Posted on 12/04/2006 12:38:58 PM PST by blam

Stone Age Role Revolution: Modern humans may have divided labor to conquer

Bruce Bower

Chalk up modern humanity's rise and the extinction of Neandertals to a geographic accident. That's the implication of a new analysis of material from previously excavated Stone Age sites.

Homo sapiens evolved in Africa's resource-rich tropics. As a result, a division of labor arose beginning around 40,000 years ago that roughly corresponds to the arrangement found in most foraging societies today, say Steven L. Kuhn and Mary C. Stiner, both archaeologists at the University of Arizona in Tucson. Men in these societies hunt small and large game, while women and children gather tubers, berries, and other foods.
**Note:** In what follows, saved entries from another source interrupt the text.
(** The loop that clears the most significant bit at each round visits the bits
    set from left to right, and 32 rounds suffice. *)
Lemma word_items_spec {T} `{BitmapItem T} fuel : ∀ bits lo (item : T),
  is_u32 bits → 0 <= lo <= 32 → (∀ j, 0 <= j < lo → wbit bits j = false) → 32 - lo <= Z.of_nat fuel →
  word_items fuel bits item = item_add item <$> List.filter (wbit bits) (seqZ lo (32 - lo)).
Proof.
  induction fuel as [|fuel IH]; intros bits lo item Hb Hlo Hz Hf; cbn [word_items].
  { replace (32 - lo) with 0 by lia. done. }
  destruct (Z.eqb_spec bits 0) as [->|Hnz].
  { rewrite filter_seqZ_nil; [done|]. intros. apply wbit_0. }
  pose proof (clz_range bits Hb Hnz) as Hc. pose proof (wbit_clz bits Hb Hnz) as Ht.
  pose proof (wbit_before_clz bits) as Hbef. rewrite lxor_31 by done. set (c := clz bits) in *.
  assert (lo <= c) as Hloc.
  { apply Z.nlt_ge. intros Hlt. rewrite Hz in Ht by lia. done. }
  set (bits' := Z.land _ _).
  assert (is_u32 bits') as Hb'.
  { apply land_range; [done | apply u32_not_range]. }
  assert (∀ j, 0 <= j < 32 → wbit bits' j = negb (j =? c) && wbit bits j) as Hw.
  { intros j Hj. subst bits'. rewrite wbit_land, wbit_not, wbit_single by lia. apply andb_comm. }
  rewrite (IH bits' (c + 1)); [| done | lia | | lia].
  - rewrite (filter_seqZ_split (wbit bits) lo c); [|lia | | done].
    + cbn. f_equal. f_equal. replace (lo + (32 - lo) - (c + 1)) with (32 - (c + 1)) by lia.
      apply filter_seqZ_ext. intros j Hj. rewrite Hw by lia.
      destruct (Z.eqb_spec j c); [lia | done].
    + intros j Hj. apply Hbef; [done..|lia].
  - intros j Hj. rewrite Hw by lia. destruct (Z.eqb_spec j c); [done|]. cbn.
    apply Hbef; [done..|lia].
Qed.

Lemma word_items_nil {T} `{BitmapItem T} fuel (item : T) : word_items fuel 0 item = [].
Proof. by destruct fuel. Qed.

Lemma word_items_cons {T} `{BitmapItem T} fuel bits (item : T) :
  bits ≠ 0 → ∃ l, word_items (S fuel) bits item = item_add item (clz bits) :: l.
Proof. intros Hnz. cbn. destruct (Z.eqb_spec bits 0); [done | eauto]. Qed.

(** [min()] is the first item [for_each] visits. *)
Lemma min_words_head {T} `{BitmapItem T} n : ∀ i bm (item : T),
  min_words n i bm item = head (for_each_words n i bm item).
Proof.
  induction n as [|n IH]; intros i bm item; [done|]. cbn [min_words for_each_words].
  destruct (Z.eqb_spec (word bm i) 0) as [E|E]; cbn [negb].
  - rewrite E, word_items_nil. apply IH.
  - destruct (word_items_cons 31 (word bm i) item E) as [l ->]. done.
Qed.

(** Arrays with the same bits are the same. *)
Lemma words_ext a b :
  words_ok a → words_ok b → (∀ i, 0 <= i < 256 → bit_at a i = bit_at b i) → a = b.
Proof.
  intros Ha Hb He. apply list_eq_same_length with NITEMS; [apply Hb | apply Ha |].
  intros k x y Hk Hx Hy. assert (word a k = x) as <- by (unfold word; by rewrite Hx).
  assert (word b k = y) as <- by (unfold word; by rewrite Hy).
  apply wbit_ext; [by apply words_ok_word..|]. intros j Hj. rewrite <- !bit_at_word by done.
  apply He. change NITEMS with 8%nat in Hk. lia.
Qed.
In contrast, Neandertals evolved in Europe and Asia, where large animals were the most abundant food source. Kuhn and Stiner suspect that individuals of both sexes and all ages collaborated in hunting. The high risks of killing the large beasts kept Neandertals' numbers low, the researchers propose.
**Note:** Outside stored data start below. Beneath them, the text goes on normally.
(* ===== verification/BitmapFacts.v ===== *)
(** * What the bitmap ranges guarantee

    [bm_ok] is the class invariant of [BitmapRange]; [bm_bits b z] says that the
    element of value [z] is present. Every operation is shown to preserve the
    invariant and to have the intended effect on the elements present. *)

From Stdlib Require Import ZArith Lia ZifyBool.
From stdpp Require Import base numbers list option list_numbers.
From S2P Require Import Prelude BitWord SequenceNumber BitmapRange BitmapWords.

Open Scope Z_scope.

(** ** What the template asks of its element type *)

Class BitmapItemLaws (T : Type) `{BitmapItem T} := {
  item_val : T → Z;
  item_wf : T → Prop;
  item_bound : Z;
  item_val_range a : item_wf a → 0 <= item_val a < item_bound;
  item_val_inj a b : item_wf a → item_wf b → item_val a = item_val b → a = b;
  item_eqb_val a b : item_wf a → item_wf b → item_eqb a b = (item_val a =? item_val b);
  item_geb_val a b : item_wf a → item_wf b → item_geb a b = (item_val a >=? item_val b);
  item_gtb_val a b : item_wf a → item_wf b → item_gtb a b = (item_val a >? item_val b);
  item_diff_val a b : item_wf a → item_wf b → item_val b <= item_val a →
    item_diff a b = u32 (item_val a - item_val b);
  item_add_val a n : item_wf a → is_u32 n → item_val a + n < item_bound →
    item_wf (item_add a n) ∧ item_val (item_add a n) = item_val a + n
}.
H. sapiens' switch to a division of labor for procuring different foods prompted population growth, the researchers say. As humans migrated north and the two species jockeyed for survival in the same areas, humans enjoyed a competitive advantage over Neandertals.

Kuhn and Stiner say that humans' survival at Neandertals' expense hinged not on being uniquely clever, as many scientists have assumed, but on a fortunate social structure. Their investigation appears in the December Current Anthropology.
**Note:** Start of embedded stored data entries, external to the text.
(* ===== verification/Bytes.v ===== *)
(** * Objects as sequences of octets

    An octet is a [Z] in the range of [uint8_t]. The target is little endian
    ([FASTDDS_IS_BIG_ENDIAN_TARGET] is 0): the object representation of an
    unsigned integer is its little-endian split. *)

From Stdlib Require Import ZArith Lia ZifyBool.
From stdpp Require Import base numbers list option.
From S2P Require Import Prelude.

Open Scope Z_scope.

(** Object representation of an [n]-byte integer, and the integer read from one. *)
Fixpoint le_split (n : nat) (z : Z) : list Z :=
  match n with
  | O => []
  | S n' => z mod 256 :: le_split n' (z / 256)
  end.

Fixpoint le_combine (bs : list Z) : Z :=
  match bs with
  | [] => 0
  | b :: bs' => b + 256 * le_combine bs'
  end.

(** Sign of [memcmp] on two objects of the same size. *)
Fixpoint memcmp (a b : list Z) : Z :=
  match a, b with
  | x :: a', y :: b' => if x <? y then -1 else if x >? y then 1 else memcmp a' b'
  | _, _ => 0
  end.

Lemma le_split_length n z : length (le_split n z) = n.
Proof. revert z. induction n as [|n IH]; intros z; cbn; [done|]. by rewrite IH. Qed.

Lemma le_split_u8 n z : Forall is_u8 (le_split n z).
Proof.
  revert z. induction n as [|n IH]; intros z; cbn; [done|]. constructor; [|done].
  pose proof (Z.mod_pos_bound z 256). zwidth.
Qed.

Lemma le_combine_split n z : le_combine (le_split n z) = z mod 2 ^ (8 * Z.of_nat n).
Proof.
  revert z. induction n as [|n IH]; intros z; [by rewrite Z.mod_1_r|]. cbn [le_split le_combine].
  rewrite IH, Nat2Z.inj_succ. replace (8 * Z.succ (Z.of_nat n)) with (8 + 8 * Z.of_nat n) by lia.
  rewrite Z.pow_add_r by lia. change (2 ^ 8) with 256. rewrite Z.rem_mul_r by lia. done.
Qed.

Lemma le_split_combine bs : Forall is_u8 bs → le_split (length bs) (le_combine bs) = bs.
Proof.
  induction 1 as [|b bs Hb _ IH]; cbn [length le_split le_combine]; [done|].
  rewrite (Z.mul_comm 256), Z.mod_add, Z.div_add by lia. rewrite Z.div_small, Z.mod_small by zwidth.
  by rewrite Z.add_0_l, IH.
Qed.

Lemma le_combine_range bs : Forall is_u8 bs → 0 <= le_combine bs < 2 ^ (8 * Z.of_nat (length bs)).
Proof.
  induction 1 as [|b bs Hb _ IH]; cbn [length le_combine]; [lia|]. rewrite Nat2Z.inj_succ.
  replace (8 * Z.succ (Z.of_nat (length bs))) with (8 + 8 * Z.of_nat (length bs)) by lia.
  rewrite Z.pow_add_r by lia. change (2 ^ 8) with 256. zwidth.
Qed.

Lemma le_combine_split_small n z : 0 <= z < 2 ^ (8 * Z.of_nat n) → le_combine (le_split n z) = z.
Proof. intros. rewrite le_combine_split. by apply Z.mod_small. Qed.

Lemma memcmp_eq a b : length a = length b → memcmp a b = 0 ↔ a = b.
Proof.
  revert b. induction a as [|x a IH]; intros [|y b] Hl; cbn in Hl |- *; try done.
  injection Hl as Hl. specialize (IH b Hl).
  destruct (Z.ltb_spec x y); [|destruct (Z.gtb_spec x y)]; [split; [lia | intros [= ]; lia].. |].
  rewrite IH. assert (x = y) as -> by lia. split; [by intros -> | by intros [= ->]].
Qed.

Lemma memcmp_swap a b : length a = length b → memcmp b a = - memcmp a b.
Proof.
  revert b. induction a as [|x a IH]; intros [|y b] Hl; cbn in Hl |- *; try done.
  injection Hl as Hl.
  destruct (Z.ltb_spec x y); [|destruct (Z.gtb_spec x y)]; zif; try lia. by apply IH.
Qed.

Lemma memcmp_trans a b c :
  length a = length b → length b = length c → memcmp a b <= 0 → memcmp b c <= 0 →
  memcmp a c <= 0 ∧ (memcmp a c = 0 → memcmp a b = 0 ∧ memcmp b c = 0).
Proof.
  revert b c. induction a as [|x a IH]; intros [|y b] [|z c] Hab Hbc; cbn in Hab, Hbc |- *; try done.
  injection Hab as Hab. injection Hbc as Hbc. specialize (IH b c Hab Hbc).
  repeat match goal with |- context [if ?c then _ else _] => destruct c eqn:? end; try lia; tauto.
Qed.

(** ** Memory blocks

    A block of memory is the list of its octets; an access outside of it has no
    result. *)

Definition mem_load (m : list Z) (off len : Z) : option (list Z) :=
  if (0 <=? off) && (0 <=? len) && (off + len <=? Z.of_nat (length m))
  then Some (take (Z.to_nat len) (drop (Z.to_nat off) m)) else None.

Definition mem_store (m : list Z) (off : Z) (bs : list Z) : option (list Z) :=
  if (0 <=? off) && (off + Z.of_nat (length bs) <=? Z.of_nat (length m))
  then Some (take (Z.to_nat off) m ++ bs ++ drop (Z.to_nat off + length bs) m) else None.

Definition load32 (m : list Z) (off : Z) : option Z := bs ← mem_load m off 4; Some (le_combine bs).
Definition store32 (m : list Z) (off v : Z) : option (list Z) := mem_store m off (le_split 4 v).

Lemma mem_load_Some m off len :
  0 <= off → 0 <= len → off + len <= Z.of_nat (length m) →
  mem_load m off len = Some (take (Z.to_nat len) (drop (Z.to_nat off) m)).
Proof.
  intros. unfold mem_load. destruct (Z.leb_spec 0 off), (Z.leb_spec 0 len), (Z.leb_spec (off + len) (Z.of_nat (length m))); done || lia.
Qed.

Lemma mem_load_None m off len : Z.of_nat (length m) < off + len → mem_load m off len = None.
Proof. intros. unfold mem_load. destruct (Z.leb_spec (off + len) (Z.of_nat (length m))); [lia|]. by rewrite andb_false_r. Qed.

Lemma mem_load_inv m off len bs :
  mem_load m off len = Some bs → 0 <= off ∧ Z.of_nat (length bs) = len ∧ off + len <= Z.of_nat (length m) ∧ bs ⊆ m.
Proof.
  unfold mem_load. destruct (_ && _) eqn:E; [|done]. apply andb_prop in E as [E E3]. apply andb_prop in E as [E1 E2].
  intros [= <-]. rewrite length_take, length_drop. split_and!; [lia | lia | lia |].
  intros x Hx. apply (subseteq_drop (Z.to_nat off)). by apply (subseteq_take (Z.to_nat len)).
Qed.

Lemma mem_store_Some m off bs :
  0 <= off → off + Z.of_nat (length bs) <= Z.of_nat (length m) →
  mem_store m off bs = Some (take (Z.to_nat off) m ++ bs ++ drop (Z.to_nat off + length bs) m).
Proof.
  intros. unfold mem_store. destruct (Z.leb_spec 0 off), (Z.leb_spec (off + Z.of_nat (length bs)) (Z.of_nat (length m))); done || lia.
Qed.

Lemma u8_sub (bs m : list Z) : bs ⊆ m → Forall is_u8 m → Forall is_u8 bs.
Proof. intros Hs Hm. rewrite Forall_forall in Hm |- *. intros x Hx%list_elem_of_In. apply Hm. rewrite <- list_elem_of_In. by apply Hs. Qed.

(** The octets of a block after a store. *)
Lemma mem_store_lookup m off bs m' :
  mem_store m off bs = Some m' →
  length m' = length m ∧
  (∀ j : nat, Z.of_nat j < off ∨ off + Z.of_nat (length bs) <= Z.of_nat j → m' !! j = m !! j) ∧
  (∀ j : nat, (j < length bs)%nat → m' !! (Z.to_nat off + j)%nat = bs !! j).
Proof.
  unfold mem_store. destruct (_ && _) eqn:E; [|done]. apply andb_prop in E as [E1 E2]. intros [= <-].
  assert (length (take (Z.to_nat off) m) = Z.to_nat off) as Ht by (rewrite length_take; lia). split_and!.
  - rewrite !length_app, Ht, length_drop. lia.
  - intros j [Hj|Hj].
    + rewrite lookup_app_l, lookup_take_lt by lia. done.
    + rewrite !lookup_app_r by lia. rewrite lookup_drop. f_equal. lia.
  - intros j Hj. rewrite lookup_app_r, Ht by lia. rewrite lookup_app_l by lia. f_equal. lia.
Qed.

(** A load depends only on the octets it loads. *)
Lemma mem_load_agree m m' off len :
  length m = length m' → (∀ j : nat, off <= Z.of_nat j < off + len → m !! j = m' !! j) →
  mem_load m off len = mem_load m' off len.
Proof.
  intros Hl Hag. unfold mem_load. rewrite Hl. destruct (_ && _) eqn:E; [|done]. apply andb_prop in E as [E E3].
  apply andb_prop in E as [E1 E2]. f_equal. apply list_eq. intros j. destruct (decide (j < Z.to_nat len)%nat).
  - rewrite !lookup_take_lt, !lookup_drop by lia. apply Hag. lia.
  - rewrite !lookup_take_ge by lia. done.
Qed.

Lemma store32_spec m off v :
  0 <= off → off + 4 <= Z.of_nat (length m) → is_u32 v →
  ∃ m', store32 m off v = Some m' ∧ length m' = length m ∧ load32 m' off = Some v ∧
    ∀ j : nat, Z.of_nat j < off ∨ off + 4 <= Z.of_nat j → m' !! j = m !! j.
Proof.
  intros H0 H1 Hv. unfold store32, load32. destruct (mem_store m off (le_split 4 v)) as [m'|] eqn:E.
  2: { rewrite mem_store_Some in E by (rewrite ?le_split_length; lia). done. }
  destruct (mem_store_lookup _ _ _ _ E) as (Hl & Hout & Hin). rewrite le_split_length in *.
  exists m'. split_and!; [done | done | | done]. rewrite mem_load_Some by lia. cbn [mbind option_bind].
  replace (take (Z.to_nat 4) (drop (Z.to_nat off) m')) with (le_split 4 v); [by rewrite le_combine_split_small|].
  apply list_eq. intros j. destruct (decide (j < 4)%nat).
  - rewrite lookup_take_lt, lookup_drop by lia. symmetry. by apply Hin.
  - rewrite lookup_take_ge by lia. apply lookup_ge_None. rewrite le_split_length. lia.
Qed.

Lemma align_down x : 0 <= x < 2 ^ 32 → Z.land x (2 ^ 32 - 4) = x - x mod 4.
Proof.
  intros Hx. change (2 ^ 32 - 4) with (Z.shiftl (Z.ones 30) 2).
  assert (x - x mod 4 = Z.shiftl (Z.shiftr x 2) 2) as ->.
  { rewrite Z.shiftl_mul_pow2, Z.shiftr_div_pow2 by lia. change (2 ^ 2) with 4. pose proof (Z.div_mod x 4 ltac:(lia)). lia. }
  apply Z.bits_inj'. intros i Hi. rewrite Z.land_spec, !Z.shiftl_spec by lia. destruct (Z.leb_spec 2 i).
  - rewrite Z.shiftr_spec, Z.testbit_ones_nonneg by lia. replace (i - 2 + 2) with i by lia.
    destruct (Z.ltb_spec (i - 2) 30); [apply andb_true_r|]. rewrite (Z.bits_above_log2 x i); [done | lia |].
    destruct (Z.eq_dec x 0) as [->|]; [cbn; lia|]. apply Z.lt_le_trans with 32; [apply Z.log2_lt_pow2; lia | lia].
  - rewrite !(Z.testbit_neg_r _ (i - 2)) by lia. apply andb_false_r.
Qed.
Kuhn and Stiner reviewed evidence from well-excavated Neandertal and modern-human sites in Italy, Israel, and Turkey dating mainly between 100,000 and 10,000 years ago. Neandertals lived from around 250,000 to 30,000 years ago.

Before 45,000 years ago, large- and medium-size game—including gazelles, deer, and wild horses—account for virtually all the animal remains and potential food sources at most locations. Large game declined slightly in importance—to about 80 percent of all prey—beginning around 45,000 years ago. The decline appeared primarily at modern-human sites.

Kuhn and Stiner then determined that the range and amount of small game increased dramatically after 45,000 years ago at modern-human sites. Such prey included birds, rabbits, and fish. Furthermore, many of these sites contain evidence of elaborate clothing and specialized artifacts, including sewing implements likely used by women.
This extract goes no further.